RICHMOND, Va. (ABP) – This year’s gathering of the Virginia Baptist Historical Society was atypically melodic, featuring a hymn festival May 17 celebrating hymnody in various genres.
Fred Anderson, the society’s executive director, said the hymn singing at Grace Baptist Church in Richmond would have earned the approval of Andrew Broaddus, an early 19th-century Virginia Baptist minister who compiled some of Baptists’ earliest hymnals. Anderson displayed a tiny, pocket-sized version of one of Broaddus’s hymnal, part of the society’s collection.
“Andrew’s father hoped he would be an Episcopal priest, but he was lured away to the Baptists because of the music, which he said sounded like choirs of angels,” said Anderson. “We are a singing denomination in part because of him.”
The hymn festival was planned as a highlight of the society’s annual meeting “in hopes that together we will sound like one of Andrew Broaddus’s choirs of angels,” said Anderson.
Underpinning the singing of about a dozen hymns was diverse musical accompaniment, including a folk arrangement of "God of Grace and God of Glory," with two guitars; a jazz version of "It Is Well With My Soul," with keyboard and brushed cymbals; and a triumphant "Holy, Holy, Holy," with pipe organ and oboe.
“Sometimes when we sing very familiar hymns, we let our minds go on autopilot and we don’t think much about what we’re singing,” said Deborah Carlton Loftis, executive director of the Hymn Society of the United States and Canada. “That’s OK sometimes, but on occasion, singing a favorite in a new way can awaken us to fresh understanding and appreciation. That’s what we’re about tonight.”
Loftis, who also is visiting professor of church music at Baptist Theological Seminary at Richmond, organized the hymn festival along with Bill Roberts, professor of church music at Virginia Theological Seminary in Alexandria, Va.
“I hope that the additions and changes will add new meaning and enjoyment to your singing — maybe a little like new spices added to a favorite recipe,” said Loftis. “With the new hymns, we’ll have a taste of what poets and composers are contributing in our time to the body of hymnody to help praise God through song.”
Added to the mix of hymns was a song from the Taize tradition, featuring a congregational ostinato, or repeated chorus, beneath cantored verses. Betty Pugh Mills, Grace Baptist’s pastor, sang the cantor’s melody.

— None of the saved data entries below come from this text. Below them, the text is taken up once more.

(* ===== verification/Routes.v ===== *)
(** The pages of the application: the routes of [internal/features] with the
    permission of each, as [internal/app/features.go] registers them, and the entries
    of the menu.  The router (chi) is a library: a route is its method and pattern. *)
From stdpp Require Import base list strings gmap sets.
From Stdlib Require Import ZArith Lia Ascii.
From S2P Require Import Prelude GoStrings GoErrors Database GoTime GoPath Directory Access Navigation BrowserAuth.
Local Open Scope Z_scope.

(** ** Routes *)

Record route := { Method : string; Pattern : string; route_Permission : string }.
Definition GET : string := "GET".
Definition POST : string := "POST".
Definition guard (permission method pattern : string) : route :=
  {| Method := method; Pattern := pattern; route_Permission := permission |}.

Definition dashboard_View : string := "dashboard.view".
Definition audit_View : string := "audit.view".
Definition reporting_Generate : string := "reporting.generate".
Definition lps_Generate : string := "lps.generate".
Definition snapshot_View : string := "snapshot.view".
Definition snapshot_Refresh : string := "snapshot.refresh".

Definition dashboard_routes : list route := [guard dashboard_View GET "/"].
Definition users_routes : list route := [
  guard PermissionManage GET "/access"; guard PermissionManage GET "/access/{id}";
  guard PermissionManage POST "/access/{id}/permissions"; guard PermissionManage POST "/access/{id}/activate";
  guard PermissionManage POST "/access/{id}/deactivate"].
Definition auditlogs_routes : list route := [guard audit_View GET "/audit-logs"; guard audit_View GET "/audit-logs/{id}"].
Definition loaninquiry_routes : list route := [
  guard PermissionLoanInquiry GET "/loans"; guard PermissionLoanInquiry GET "/loans/inquiry";
  guard PermissionLoanInquiry GET "/loans/inquiry/pdf"; guard PermissionLoanInquiry POST "/loans/inquiry"].
Definition slik_routes : list route := [
  guard reporting_Generate GET "/slik"; guard reporting_Generate POST "/slik"; guard reporting_Generate GET "/slik/{id}";
  guard reporting_Generate GET "/slik/{id}/status"; guard reporting_Generate GET "/slik/{id}/download";
  guard reporting_Generate POST "/slik/{id}/cancel"].
Definition lps_routes : list route := [guard lps_Generate GET "/lps"; guard lps_Generate POST "/lps"].
Definition snapshots_routes : list route := [guard snapshot_View GET "/snapshot"; guard snapshot_Refresh POST "/snapshot/refresh"].
Definition feature_routes : list route :=
  dashboard_routes ++ users_routes ++ auditlogs_routes ++ loaninquiry_routes ++ slik_routes ++ lps_routes ++ snapshots_routes.

(** ** The menu *)

Definition entry (key label icon path permission mode : string) : Item :=
  MkItem {| item_Key := key; item_Label := label; item_Icon := icon; item_Path := path; item_Permission := permission;
            AnyPermissions := []; Match := mode |} [].
Definition dashboard_Navigation : Item := entry "dashboard" "Dashboard" "layout-dashboard" "/" dashboard_View MatchExact.
Definition users_Navigation : Item := entry "access-management" "Access Management" "shield" "/access" PermissionManage MatchPrefix.
Definition auditlogs_Navigation : Item := entry "audit-logs" "Audit Logs" "scroll-text" "/audit-logs" audit_View MatchPrefix.
Definition loaninquiry_Navigation : Item :=
  entry "loan-inquiry" "Loan Inquiry" "landmark" "/loans/inquiry" PermissionLoanInquiry MatchPrefix.
Definition slik_Navigation : Item := entry "slik" "SLIK Generator" "file-spreadsheet" "/slik" reporting_Generate MatchPrefix.
Definition lps_Navigation : Item := entry "lps" "LPS" "file-archive" "/lps" lps_Generate MatchPrefix.
Definition snapshots_Navigation : Item := entry "snapshot" "Current Snapshot" "database-zap" "/snapshot" snapshot_View MatchPrefix.
Definition navigationGroups : list Group := [
  {| group_Key := "general"; group_Label := "General"; Items := [dashboard_Navigation; loaninquiry_Navigation] |};
  {| group_Key := "reporting"; group_Label := "Reporting"; Items := [slik_Navigation; lps_Navigation] |};
  {| group_Key := "management"; group_Label := "Management"; Items := [users_Navigation] |};
  {| group_Key := "system"; group_Label := "System"; Items := [snapshots_Navigation; auditlogs_Navigation] |}].

(** What [adminshell.PageData] gives the page of a user: the menu for the address *)
Definition page_navigation (p : Principal) (currentPath : string) : list GroupView :=
  Prepare currentPath (Can p) navigationGroups.

(** ** Which entry is the current one *)

(** Addresses of an entry, ended by a slash, begin with this text. *)
Definition area (f : ItemFields) : list ascii :=
  bytes (if seqb (Match f) MatchExact || seqb (item_Path f) "/" then item_Path f else TrimSuffix (item_Path f) "/") ++ ["/"%char].
Lemma matches_area f currentPath : matches f currentPath = true → area f `prefix_of` bytes currentPath ++ ["/"%char].
Proof.
  unfold matches, area. destruct (_ || _); [by intros ->%seqb_eq|]. intros [->%seqb_eq|H]%orb_true_iff; [done|].
  unfold HasPrefix in H. apply has_prefix_prefix in H. rewrite bytes_app in H. by apply prefix_app_r.
Qed.
Definition apart (f g : ItemFields) : bool :=
  negb (has_prefix_bytes (area f) (area g) || has_prefix_bytes (area g) (area f)).
Lemma apart_matches f g currentPath : matches f currentPath = true → matches g currentPath = true → apart f g = false.
Proof.
  intros Hf%matches_area Hg%matches_area. unfold apart. apply negb_false_iff, orb_true_iff. rewrite !has_prefix_prefix.
  destruct (prefix_weak_total _ _ _ Hf Hg); [by right|by left].
Qed.

(** ** The menu and the routes agree *)

Definition menu_items : list ItemFields := fields_of <$> (navigationGroups ≫= Items).
Definition opens (p : Principal) (address : string) : Prop :=
  ∃ r, r ∈ feature_routes ∧ Method r = GET ∧ Pattern r = address ∧ RequirePermission (route_Permission r) p = Serve p.

Lemma menu_shown currentPath can :
  navigationGroups ≫= group_shown currentPath can =
  (λ f, ([item_Key f], Some (item_Path f, matches f currentPath))) <$> List.filter (λ f, can (item_Permission f)) menu_items.
Proof.
  unfold navigationGroups, menu_items, group_shown, permitted, allowed. cbn -[matches].
  repeat match goal with |- context [can ?x] => destruct (can x) end; reflexivity.
Qed.
Lemma menu_routes : Forall (λ f, ∃ r, r ∈ feature_routes ∧ Method r = GET ∧ Pattern r = item_Path f ∧
  route_Permission r = item_Permission f) menu_items.
Proof.
  assert (forallb (λ f, existsb (λ r, seqb (Method r) GET && seqb (Pattern r) (item_Path f) &&
    seqb (route_Permission r) (item_Permission f)) feature_routes) menu_items = true) as H by (vm_compute; reflexivity).
  rewrite forallb_forall in H. apply Forall_forall. intros f Hf. apply list_elem_of_In in Hf. specialize (H f Hf).
  apply existsb_exists in H as (r & Hr & E). unfold seqb in E. to_prop in E. destruct E as [[E1 E2] E3]. exists r.
  split_and!; [by apply list_elem_of_In|done..].
Qed.
Lemma menu_route_unique : ∀ f r, f ∈ menu_items → r ∈ feature_routes → Method r = GET → Pattern r = item_Path f →
  route_Permission r = item_Permission f.
Proof.
  assert (forallb (λ f, forallb (λ r, negb (seqb (Method r) GET && seqb (Pattern r) (item_Path f)) ||
    seqb (route_Permission r) (item_Permission f)) feature_routes) menu_items = true) as H by (vm_compute; reflexivity).
  intros f r Hf Hr Hm Hp. rewrite forallb_forall in H. apply list_elem_of_In in Hf, Hr. specialize (H f Hf).
  rewrite forallb_forall in H. specialize (H r Hr). unfold seqb in H. to_prop in H. destruct H as [[H|H]|H]; [by destruct H..|done].
Qed.
Lemma menu_key_inj f g : f ∈ menu_items → g ∈ menu_items → item_Key f = item_Key g → f = g.
Proof.
  assert (NoDup (item_Key <$> menu_items)) as Hn by (apply (bool_decide_unpack _); vm_compute; reflexivity).
  intros Hf Hg H. induction menu_items as [|x l IH]; [by apply not_elem_of_nil in Hf|].
  rewrite fmap_cons in Hn. inversion Hn as [|? ? Hx Hl]; subst. apply elem_of_cons in Hf as [->|Hf], Hg as [->|Hg]; [done|..|by apply IH];
    destruct Hx; apply list_elem_of_fmap; [by exists g|by exists f].
Qed.
Lemma menu_apart f g : f ∈ menu_items → g ∈ menu_items → f = g ∨ apart f g = true.
Proof.
  assert (forallb (λ f, forallb (λ g, seqb (item_Key f) (item_Key g) || apart f g) menu_items) menu_items = true) as H
    by (vm_compute; reflexivity).
  intros Hf Hg. rewrite forallb_forall in H. specialize (H f ltac:(by apply list_elem_of_In)).
  rewrite forallb_forall in H. specialize (H g ltac:(by apply list_elem_of_In)). apply orb_true_iff in H as [H|H]; [left|by right].
  apply seqb_eq in H. by apply menu_key_inj.
Qed.
Lemma RequirePermission_serves permission p : RequirePermission permission p = Serve p ↔ Can p permission = true.
Proof. unfold RequirePermission, RequireAnyPermission. cbn. rewrite orb_false_r. by destruct (Can p permission). Qed.

(** C19: the menu and the guards of the pages agree.  The registry of the application
    is accepted, and every route asks for a permission that the application knows.  A
    user sees an entry exactly when the page at its address opens for the user, and
    at most one entry is marked as the current page. *)
Theorem menu_opens p currentPath :
  let shown := page_navigation p currentPath ≫= group_view_shown in
  NewRegistry navigationGroups PermissionDefinitions = Ok navigationGroups ∧
  Forall (λ r, route_Permission r ∈ pd_Key <$> PermissionDefinitions) feature_routes ∧
  (∀ f, f ∈ menu_items →
     (([item_Key f], Some (item_Path f, matches f currentPath)) ∈ shown ↔ opens p (item_Path f)) ∧
     (opens p (item_Path f) → ∀ r, r ∈ feature_routes → Method r = GET → Pattern r = item_Path f →
        RequirePermission (route_Permission r) p = Serve p)) ∧
  (∀ keys place, (keys, place) ∈ shown → ∃ f, f ∈ menu_items ∧ keys = [item_Key f] ∧ place = Some (item_Path f, matches f currentPath)) ∧
  (∀ keys keys' address address', (keys, Some (address, true)) ∈ shown → (keys', Some (address', true)) ∈ shown →
     keys = keys' ∧ address = address').
Proof.
  intros shown. assert (Hs : shown = (λ f, ([item_Key f], Some (item_Path f, matches f currentPath))) <$>
    List.filter (λ f, Can p (item_Permission f)) menu_items).
  { unfold shown, page_navigation. by rewrite Prepare_shown, menu_shown. }
  assert (Hin : ∀ keys place, (keys, place) ∈ shown → ∃ f, f ∈ menu_items ∧ Can p (item_Permission f) = true ∧ keys = [item_Key f] ∧
    place = Some (item_Path f, matches f currentPath)).
  { intros keys place. rewrite Hs, list_elem_of_fmap. intros (f & [= -> ->] & Hf). apply list_elem_of_In, filter_In in Hf as [Hf Hc].
    exists f. split_and!; [by apply list_elem_of_In|done..]. }
  split; [vm_compute; reflexivity|]. split; [apply (bool_decide_unpack _); vm_compute; reflexivity|]. split_and!.
  - intros f Hf. pose proof menu_routes as Hr. rewrite Forall_forall in Hr. destruct (Hr f Hf) as (r & Hr1 & Hr2 & Hr3 & Hr4).
    assert (Ho : opens p (item_Path f) ↔ Can p (item_Permission f) = true).
    { split.
      - intros (r' & H1 & H2 & H3 & H4). rewrite (menu_route_unique f r' Hf H1 H2 H3) in H4. by apply RequirePermission_serves.
      - intros Hc. exists r. rewrite Hr4. split_and!; [done..|by apply RequirePermission_serves]. }
    split; [|intros Hc%Ho r' H1 H2 H3; rewrite (menu_route_unique f r' Hf H1 H2 H3); by apply RequirePermission_serves].
    rewrite Ho. split.
    + intros (g & Hg & Hc & [= E] & _)%Hin. by rewrite (menu_key_inj f g Hf Hg E).
    + intros Hc. rewrite Hs. apply list_elem_of_fmap. exists f. split; [done|]. apply list_elem_of_In, filter_In. split; [by apply list_elem_of_In|done].
  - intros keys place (f & Hf & _ & -> & ->)%Hin. by exists f.
  - intros keys keys' a a' (f & Hf & _ & -> & [= -> Hm])%Hin (g & Hg & _ & -> & [= -> Hm'])%Hin.
    destruct (menu_apart f g Hf Hg) as [->|Ha]; [done|]. rewrite (apart_matches f g currentPath) in Ha by done. discriminate Ha.
Qed.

“The Taize community in France centers its worship around short, repeated songs that are sung prayer,” said Loftis. “Using just a few words they express a basic reality of faith, quickly grasped by the mind. As the words are sung over many times, this reality gradually penetrates the whole being. Meditative singing thus becomes a way of listening to God.”
Among the instrumentalists at the hymn festival were several from the American Youth Harp Ensemble, whose home base is at Grace Baptist. The group uses music education as a catalyst to develop children’s personal growth and sense of community service.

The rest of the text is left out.